Я не мог остановить учащенное сердцебиение в груди и то, как внутри у меня все скручивало.

Пока я был ошарашен, пытаясь, продолжать сдерживать свои желания, Хейзел направилась по коридору в другую сторону.

— Сюда, — приказал я. — Ты привыкнешь ко всем дверям.

Дом был построен, как учреждение, в котором я обучался. По некоторым идиотским причинам, хоть место и разрушило мою жизнь, оно было единственным, где я чувствовал себя по-настоящему в безопасности.

Мы направились по длинному коридору с множеством комнат, меняющих направление от него. Никаких открытых пространств, кроме боевой арены внизу. Каждая комната была уединенной, частной, отдельной, клеткой для всевозможных намерений и целей.

Мы не произнесли ни слова, пока шли по толстому черному ковру в сторону южной части дома.

Коридор вел к моему личному крылу. Только Оскару и иногда уборщику позволялось сюда подниматься. Замки с пин-кодами располагались на каждой двери, добавляя еще больше сходства с тюрьмой. Дерьмо, Зел должна узнать комбинации, чтобы свободно перемещаться по дому.

Последствия разделить с ней мою жизнь, наконец, решили дать о себе знать. Я подумал о том, как мое поведение во сне и привычки могут на нее повлиять. Как ошарашат ее мои потребности в высвобождении.

Черт побери, это плохая идея. Чертовски плохая.

У моей комнаты была дверь, которую я специально спроектировал. Сделанная из смешанного металла, укрепленная арматурой и титановыми петлями, она была практически непробиваемой. Она давала некоторое душевное спокойствие на тот случай, когда я услышу их приход, если они вдруг решат, что мой отпуск завершен, и вернутся за мной.

Хейзел стояла рядом со мной, выглядя идеально — беспорядок в ее волосах, смазанная помада и слегка заметные синяки на шее. Ее идеальность высмеивала меня, подчеркивая еще раз, что я никогда не буду достаточно хорош для нее. Что я всегда буду тем, кем я был.

— Я сплю в твоей комнате или у меня будет своя? — мелодичный голос Зел оставался тихим, как будто она боялась застать меня врасплох.

Я нахмурился.

— Ты будешь спать со мной.

Глупый вопрос.

— Я только что заключил с тобой сделку, чтобы использовать тебя, когда посчитаю нужным, и ты думаешь, что у тебя будет свое собственное пространство? — я не признаюсь, что это было бы лучше. Я дал обещание, которое не смогу сдержать.
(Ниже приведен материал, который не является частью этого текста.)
Lemma dict_set_Forall (P : text * V -> Prop) (k : text) (v : V)
      (d : list (text * V)) :
  (forall k', k = k' -> P (k', v)) -> Forall P d -> Forall P (dict_set k v d).
Proof.
  intros Hkv Hd. induction Hd as [|[k' v'] d Hx Hd IH]; cbn [dict_set].
  - constructor; [now apply Hkv|constructor].
  - destruct (text_eqb k k') eqn:E.
    + apply text_eqb_eq in E. constructor; [now apply Hkv|assumption].
    + constructor; assumption.
Qed.

Lemma dict_update_cons (d : list (text * V)) (kv : text * V)
      (other : list (text * V)) :
  dict_update d (kv :: other) = dict_update (dict_set (fst kv) (snd kv) d) other.
Proof. reflexivity. Qed.

Lemma dict_update_NoDup (other d : list (text * V)) :
  NoDup (dict_keys d) -> NoDup (dict_keys (dict_update d other)).
Proof.
  revert d. induction other as [|[k v] other IH]; intros d Hd; [assumption|].
  rewrite dict_update_cons. apply IH. now apply dict_set_NoDup.
Qed.

Lemma dict_update_Forall (P : text * V -> Prop) (other d : list (text * V)) :
  Forall P other -> Forall P d -> Forall P (dict_update d other).
Proof.
  revert d. induction other as [|[k v] other IH]; intros d Ho Hd; [assumption|].
  inversion Ho as [|? ? Hkv Ho']; subst.
  rewrite dict_update_cons. apply IH; [assumption|].
  apply dict_set_Forall; [|assumption]. cbn. now intros k' <-.
Qed.

(** Entries of [other] win; keys that [other] lacks keep their value. *)
Lemma dict_get_update_other (k : text) (other d : list (text * V)) :
  dict_get k other = None ->
  dict_get k (dict_update d other) = dict_get k d.
Proof.
  revert d. induction other as [|[k0 v0] other IH]; intros d; [easy|].
  cbn [dict_get]. destruct (text_eqb k k0) eqn:E; [easy|]. intros H.
  rewrite dict_update_cons, IH by assumption. cbn [fst snd].
  apply dict_get_set_other. apply text_eqb_neq in E. congruence.
Qed.

Lemma dict_get_update_new (k : text) (v : V) (other d : list (text * V)) :
  NoDup (dict_keys other) -> dict_get k other = Some v ->
  dict_get k (dict_update d other) = Some v.
Proof.
  revert d. induction other as [|[k0 v0] other IH]; intros d Hnd; [easy|].
  inversion Hnd as [|? ? Hn Hd]; subst.
  cbn [dict_get]. rewrite dict_update_cons. cbn [fst snd].
  destruct (text_eqb k k0) eqn:E.
  - apply text_eqb_eq in E. subst. intros [= ->].
    rewrite dict_get_update_other; [apply dict_get_set_same|].
    now apply dict_get_None.
  - intros H. now apply IH.
Qed.

Lemma dict_update_fresh (other d : list (text * V)) :
  NoDup (dict_keys (d ++ other)) -> dict_update d other = d ++ other.
Proof.
  revert d. induction other as [|[k v] other IH]; intros d Hnd.
  - now rewrite app_nil_r.
  - rewrite dict_update_cons. cbn [fst snd].
    assert (Hk : dict_get k d = None).
    { apply dict_get_None. unfold dict_keys in *. rewrite map_app in Hnd.
      cbn in Hnd. apply NoDup_remove_2 in Hnd. rewrite in_app_iff in Hnd.
      tauto. }
    rewrite dict_set_fresh by assumption.
    rewrite IH; rewrite <- app_assoc; [reflexivity|assumption].
Qed.

Lemma dict_update_empty (other : list (text * V)) :
  NoDup (dict_keys other) -> dict_update [] other = other.
Proof. intros H. now rewrite dict_update_fresh. Qed.

Lemma dict_update_same (other d : list (text * V)) :
  (forall k v, In (k, v) other -> dict_get k d = Some v) ->
  dict_update d other = d.
Proof.
  induction other as [|[k v] other IH]; intros H; [reflexivity|].
  rewrite dict_update_cons. cbn [fst snd].
  rewrite dict_set_present by (apply H; now left).
  apply IH. intros k' v' Hin. apply H. now right.
Qed.

Lemma dict_update_self (d : list (text * V)) :
  NoDup (dict_keys d) -> dict_update d d = d.
Proof.
  intros Hnd. apply dict_update_same. intros k v Hin.
  now apply dict_get_unique.
Qed.

End Dict.

(** ** Python [float]

    [float.__repr__] and [float(literal)] are not modelled bit by bit; the
    development is parametric in them. What it uses is that the
    encoder's [floatstr] prints [NaN], [Infinity], [-Infinity] or a literal
    of the number grammar with a fraction or an exponent, and that reading
    the printed literal gives the same float ([repr] round-trips). Floats
    are compared structurally: all NaNs are one value. *)

Class PyFloat : Type := {
  float : Type;
  float_of_literal : text -> float;
  float_nan : float;
  float_inf : float;
  float_neg_inf : float;
  floatstr : float -> text;
  floatstr_parses : forall f : float,
    (floatstr f = lit "NaN" /\ f = float_nan)
    \/ (floatstr f = lit "Infinity" /\ f = float_inf)
    \/ (floatstr f = lit "-Infinity" /\ f = float_neg_inf)
    \/ (match_number (floatstr f) = Some (true, floatstr f, [])
        /\ float_of_literal (floatstr f) = f)
}.

(** ** Scanner results and exceptions *)

Inductive scan_result (A : Type) : Type :=
| Scanned (a : A) (rest : text)
| DecodeError
| OutOfFuel.
Arguments Scanned {A} a rest.
Arguments DecodeError {A}.
Arguments OutOfFuel {A}.

Definition scan_map {A B} (f : A -> B) (r : scan_result A) : scan_result B :=
  match r with
  | Scanned a rest => Scanned (f a) rest
  | DecodeError => DecodeError
  | OutOfFuel => OutOfFuel
  end.

Definition is_ws (c : N) : bool :=
  (c =? 32) || (c =? 9) || (c =? 10) || (c =? 13).

Fixpoint skip_ws (s : text) : text :=
  match s with
  | c :: r => if is_ws c then skip_ws r else s
  | [] => []
  end.

(** Python exceptions the script can meet. *)
Inductive exn : Type :=
| OSError (errno : nat)
| UnicodeDecodeError
| UnicodeEncodeError
| JSONDecodeError
| RecursionError
| TypeError
| KeyError
| AttributeError.

Inductive outcome (A : Type) : Type :=
| Return (a : A)
| Raise (e : exn).
Arguments Return {A} a.
Arguments Raise {A} e.

(** ** JSON values as Python objects *)

Section Json.
Context {F : PyFloat}.

Unset Elimination Schemes.
Inductive value : Type :=
| VNone
| VBool (b : bool)
| VInt (z : Z)
| VFloat (f : float)
| VStr (s : text)
| VList (l : list value)
| VDict (d : list (text * value)).
Set Elimination Schemes.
Я знал, что в конечном итоге обижу ее. — Это не отпуск, dobycha, это больше похоже на наказание.

Она слегка нахмурилась.

— Давай просто кое-что проясним. Я здесь по собственному желанию. Я подписала твою глупую бумагу, и согласилась позволять тебе брать меня, как бы ты ни захотел, в пределах разумного. Ты не можешь продолжать намекать о наказаниях и заставлять это звучать так, будто я пожалею об этом.

Она подняла руку, словно хотела коснуться моей груди, но я отпрянул назад. Она покачала головой.

— Извини. Я забыла. Я собиралась сказать, если ты трахнешь меня так же, как целовал меня, я не буду сожалеть об оставшемся месяце в твоей кровати. То, о чем я буду сожалеть — это убить тебя, если ты нарушишь свое обещание о моей безопасности.

Я холодно засмеялся.

— Ты думаешь, что можешь убить меня?

Это абсурдная идея. Даже высокоопытная штурмовая группа «СВАТ»3 не могла убить меня, а я знал, что они пытались это сделать, раз или два.

Зел наклонилась вперед, принося облако цветочного аромата.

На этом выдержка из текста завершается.